§ **Task item**
Please repeat, unchanged, the lines at the top of the listing below, ending with the one that has "as (j1 & t1".

--- Supplied data Enclosed Below ---

Lemma sound_add_get_xy_line p1 p2 : respects (kept sound) (add_get_xy_line p1 p2).
Proof.
  intros t Hs. unfold add_get_xy_line.
  destruct (get_xy_line_index_and_orientation t p1 p2) as [[[i |] o] | e].
  - destruct (nth_error (gmsh_xy_lines t) i); exact Hs.
  - destruct (sound_add_get_point p1 None Hs)
      as (j1 & t1 & E1 & G1 & S1 & _ & _ & _ & _ & _).
    destruct (sound_add_get_point p2 None S1)
      as (j2 & t2 & E2 & G2 & S2 & (ps & P2) & A2 & _ & _ & _).
    pose proof (@get_point_index_stable t1 t2 p1 j1 ps G1 P2 A2) as G1'.
    unfold bind. rewrite E1, E2. simpl.
    destruct S2 as ((Hp & Hc & Hl & Hn) & Hj & Ha).
    repeat split; simpl; auto.
    + rewrite length_app, Nat.add_1_r, tags_upto_S, Hl.
      unfold Gmsh.next_tag. now rewrite Hn.
    + rewrite !length_app, Hn. reflexivity.
    + intros i l Hi. simpl in Hi.
      destruct (Nat.lt_ge_cases i (length (shapely_xy_lines t2))) as [Hlt | Hge].
      * rewrite nth_error_app1 in Hi by exact Hlt.
        destruct (Hj i l Hi) as (q1 & q2 & k1 & k2 & El & H1 & H2 & H3).
        exists q1, q2, k1, k2. repeat split; auto.
        simpl. rewrite nth_error_app1 by (rewrite Hn; exact Hlt). exact H3.
      * rewrite nth_error_app2 in Hi by exact Hge.
        destruct (i - length (shapely_xy_lines t2)) as [| d] eqn:Hd;
          [| destruct d; discriminate].
        injection Hi as <-.
        exists p1, p2, j1, j2. repeat split; auto.
        simpl. rewrite nth_error_app2 by (rewrite Hn; exact Hge).
        rewrite Hn, Hd. reflexivity.
  - exact Hs.
Qed.

Lemma sound_set_model t m :
  Gmsh.points m = Gmsh.points (model t) ->
  Gmsh.lines m = Gmsh.lines (model t) ->
  sound t -> sound (set_model m t).
Proof.
  intros Hp Hl ((H1 & H2 & H3 & H4) & Hj & Ha).
  repeat split; simpl; auto.
  - now rewrite Hp.
  - now rewrite Hl.
  - apply (@joined_stable t _ [] Hj); simpl; auto. now rewrite app_nil_r.
Qed.

Lemma sound_init lmin lmax :
  sound (MeshTracker_init (Gmsh.Geometry lmin lmax) default_atol).
Proof.
  repeat split; simpl.
  - intros i l Hn. destruct i; discriminate.
  - unfold default_atol. discriminate.
Qed.

Lemma mesh_from_polygons_sound difference polygon_dict resolutions lmin lmax :
  sound (snd (mesh_from_polygons difference polygon_dict resolutions lmin lmax)).
Proof.
  apply kept_mesh_from_polygons; [| exact sound_add_get_xy_line
                                   | exact sound_set_model | apply sound_init].
  intros p resolution t Hs.
  destruct (sound_add_get_point p resolution Hs) as (j & t1 & E & _ & S1 & _).
  now rewrite E.
Qed.

(** X7. At the end of every build, whatever its outcome, the registry
    mirrors the model: the i-th registered point and the i-th registered
    segment carry the tags i+1, so no two entries share a handle; the model
    holds exactly the registered points, with their coordinates and in their
    order, and as many lines as there are registered segments. *)
Theorem mesh_from_polygons_mirrors
    (difference : Geometry -> Geometry -> Geometry)
    (polygon_dict : OrderedDict Geometry) (resolutions : option (OrderedDict Q))
    (default_resolution_min default_resolution_max : Q) :
  let t := snd (mesh_from_polygons difference polygon_dict resolutions
                  default_resolution_min default_resolution_max) in
  mirrors t /\ NoDup (gmsh_points t) /\ NoDup (gmsh_xy_lines t).
Proof.
  intros t.
  destruct (mesh_from_polygons_sound difference polygon_dict resolutions
              default_resolution_min default_resolution_max) as (Hm & _).
  fold t in Hm. split; [exact Hm |].
  destruct Hm as (Hp & _ & Hl & _). rewrite Hp, Hl.
  split; apply tags_upto_NoDup.
Qed.



(** ** Where the points of a surface come from *)

Lemma adds_points_with_refl resolution t : adds_points_with resolution t t.
Proof.
  split; [reflexivity |]. split.
  - exists []. now rewrite app_nil_r.
  - exists []. split; [now rewrite app_nil_r | constructor].
Qed.

Lemma adds_points_with_trans resolution t1 t2 t3 :
  adds_points_with resolution t1 t2 -> adds_points_with resolution t2 t3 ->
  adds_points_with resolution t1 t3.
Proof.
  intros (Ha & (ps & Hp) & (ad & Hm & Hf)) (Ha' & (ps' & Hp') & (ad' & Hm' & Hf')).
  split; [congruence |]. split.
  - exists (ps ++ ps'). now rewrite Hp', Hp, app_assoc.
  - exists (ad ++ ad'). split; [now rewrite Hm', Hm, app_assoc |].
    apply Forall_app. auto.
Qed.

Lemma same_points_adds resolution t t' :
  same_points t t' -> adds_points_with resolution t t'.
Proof.
  intros (Hp & Hm & Ha). split; [exact Ha |]. split.
  - exists []. now rewrite app_nil_r.
  - exists []. split; [now rewrite app_nil_r | constructor].
Qed.

Lemma same_points_refl t : same_points t t.
Proof. repeat split. Qed.

Lemma same_points_trans t1 t2 t3 :
  same_points t1 t2 -> same_points t2 t3 -> same_points t1 t3.
Proof. unfold same_points. intuition congruence. Qed.

Lemma known_same_points t t' p : same_points t t' -> known t p -> known t' p.
Proof.
  intros (Hp & _ & Ha) (i & Hi). exists i.
  unfold get_point_index in *. now rewrite Hp, Ha.
Qed.

Lemma known_adds resolution t t' p :
  adds_points_with resolution t t' -> known t p -> known t' p.
Proof.
  intros (Ha & (ps & Hp) & _) (i & Hi). exists i.
  exact (@get_point_index_stable t t' p i ps Hi Hp Ha).
Qed.

Lemma add_get_point_adds p resolution :
  respects (adds_points_with resolution) (add_get_point p resolution).
Proof.
  intros t. unfold add_get_point.
  destruct (get_point_index t p) as [i |].
  - destruct (nth_error (gmsh_points t) i); apply adds_points_with_refl.
  - simpl. split; [reflexivity |]. split.
    + exists [p]. reflexivity.
    + exists [(xcoord p, ycoord p, resolution)]. split; [reflexivity |].
      constructor; [reflexivity | constructor].
Qed.

(** Whatever [add_get_point] answers, the point is known afterwards. *)
Lemma add_get_point_known p resolution t :
  (0 <= atol t)%Q -> known (snd (add_get_point p resolution t)) p.
Proof.
  intros Ha. unfold add_get_point.
  destruct (get_point_index t p) as [i |] eqn:Hi.
  - destruct (nth_error (gmsh_points t) i); exists i; exact Hi.
  - simpl. exists (length (shapely_points t)).
    unfold get_point_index in *. simpl.
    rewrite scan_points_app, Hi. simpl.
    now rewrite (Point_equals_exact_refl p Ha).
Qed.

(** A known point is retrieved, never added. *)
Lemma add_get_point_same_points p resolution t :
  known t p -> same_points t (snd (add_get_point p resolution t)).
Proof.
  intros (i & Hi). unfold add_get_point. rewrite Hi.
  destruct (nth_error (gmsh_points t) i); apply same_points_refl.
Qed.

Lemma add_get_xy_line_same_points p1 p2 t :
  known t p1 -> known t p2 ->
  same_points t (snd (add_get_xy_line p1 p2 t)).
Proof.
  intros K1 K2. unfold add_get_xy_line.
  destruct (get_xy_line_index_and_orientation t p1 p2) as [[[i |] o] | e].
  - destruct (nth_error (gmsh_xy_lines t) i); apply same_points_refl.
  - unfold bind.
    pose proof (add_get_point_same_points None K1) as S1.
    destruct (add_get_point p1 None t) as [[h1 | e1] t1]; simpl in S1; [| exact S1].
    pose proof (add_get_point_same_points None (known_same_points S1 K2)) as S2.
    destruct (add_get_point p2 None t1) as [[h2 | e2] t2]; simpl in S2.
    + simpl. apply (same_points_trans S1). apply (same_points_trans S2).
      repeat split.
    + simpl. exact (same_points_trans S1 S2).
  - apply same_points_refl.
Qed.

Lemma collect_edges_same_points pairs :
  forall edges t,
    Forall (fun pair => known t (fst pair) /\ known t (snd pair)) pairs ->
    same_points t (snd (collect_edges pairs edges t)).
Proof.
  induction pairs as [| [v1 v2] rest IH]; intros edges t Hk.
  - apply same_points_refl.
  - inversion Hk as [| x xs [K1 K2] Hrest]; subst. simpl in K1, K2.
    simpl. unfold bind.
    pose proof (add_get_xy_line_same_points K1 K2) as S1.
    destruct (add_get_xy_line v1 v2 t) as [[[l o] | e] t1]; simpl in S1;
      [| exact S1].
    apply (same_points_trans S1). apply IH.
    eapply Forall_impl; [| exact Hrest].
    intros pair [Ka Kb]. split; eapply known_same_points; eauto.
Qed.

Lemma consecutive_pairs_Forall (P : Point -> Prop) vertices :
  Forall P vertices ->
  Forall (fun pair => P (fst pair) /\ P (snd pair)) (consecutive_pairs vertices).
Proof.
  induction vertices as [| v1 vs IH]; intros H; [constructor |].
  destruct vs as [| v2 rest]; [constructor |].
  change (consecutive_pairs (v1 :: v2 :: rest))
    with ((v1, v2) :: consecutive_pairs (v2 :: rest)).
  inversion H as [| x xs H1 H2]; subst.
  constructor; [| apply IH; exact H2].
  inversion H2; subst. simpl. auto.
Qed.

(** Building a loop over known vertices registers no point. *)
Lemma xy_channel_loop_from_vertices_same_points vertices t :
  Forall (known t) vertices ->
  same_points t (snd (xy_channel_loop_from_vertices vertices t)).
Proof.
  intros Hk. unfold xy_channel_loop_from_vertices, bind.
  pose proof (@collect_edges_same_points (consecutive_pairs vertices) [] t
                (consecutive_pairs_Forall Hk)) as S1.
  destruct (collect_edges (consecutive_pairs vertices) [] t) as [[es | e] t1];
    simpl in S1; [| exact S1].
  apply (same_points_trans S1). repeat split.
Qed.

Lemma register_vertices_adds resolution coords :
  forall vertices t o t1,
    (0 <= atol t)%Q ->
    register_vertices coords resolution vertices t = (o, t1) ->
    adds_points_with resolution t t1
    /\ forall vs, o = Return vs -> vs = vertices ++ coords /\ Forall (known t1) coords.
Proof.
  induction coords as [| v rest IH]; intros vertices t o t1 Ha H.
  - injection H as <- <-. split; [apply adds_points_with_refl |].
    intros vs [= <-]. now rewrite app_nil_r.
  - simpl in H. unfold bind in H.
    pose proof (add_get_point_adds v resolution t) as A1.
    pose proof (@add_get_point_known v resolution t Ha) as K1.
    destruct (add_get_point v resolution t) as [[h | e] t0]; simpl in A1, K1.
    + assert (Ha0 : (0 <= atol t0)%Q) by (destruct A1 as (-> & _); exact Ha).
      destruct (IH (vertices ++ [v]) t0 o t1 Ha0 H) as (A2 & Hvs).
      split; [exact (adds_points_with_trans A1 A2) |].
      intros vs Hret. destruct (Hvs vs Hret) as (-> & Hk).
      split; [now rewrite <- app_assoc |].
      constructor; [exact (known_adds A2 K1) | exact Hk].
    + injection H as <- <-. split; [exact A1 | discriminate].
Qed.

--- End of Enclosed Supplied data ---

§ **Result of this exercise**
Lemma sound_add_get_xy_line p1 p2 : respects (kept sound) (add_get_xy_line p1 p2).
Proof.
  intros t Hs. unfold add_get_xy_line.
  destruct (get_xy_line_index_and_orientation t p1 p2) as [[[i |] o] | e].
  - destruct (nth_error (gmsh_xy_lines t) i); exact Hs.
  - destruct (sound_add_get_point p1 None Hs)
      as (j1 & t1 & E1 & G1 & S1 & _ & _ & _ & _ & _).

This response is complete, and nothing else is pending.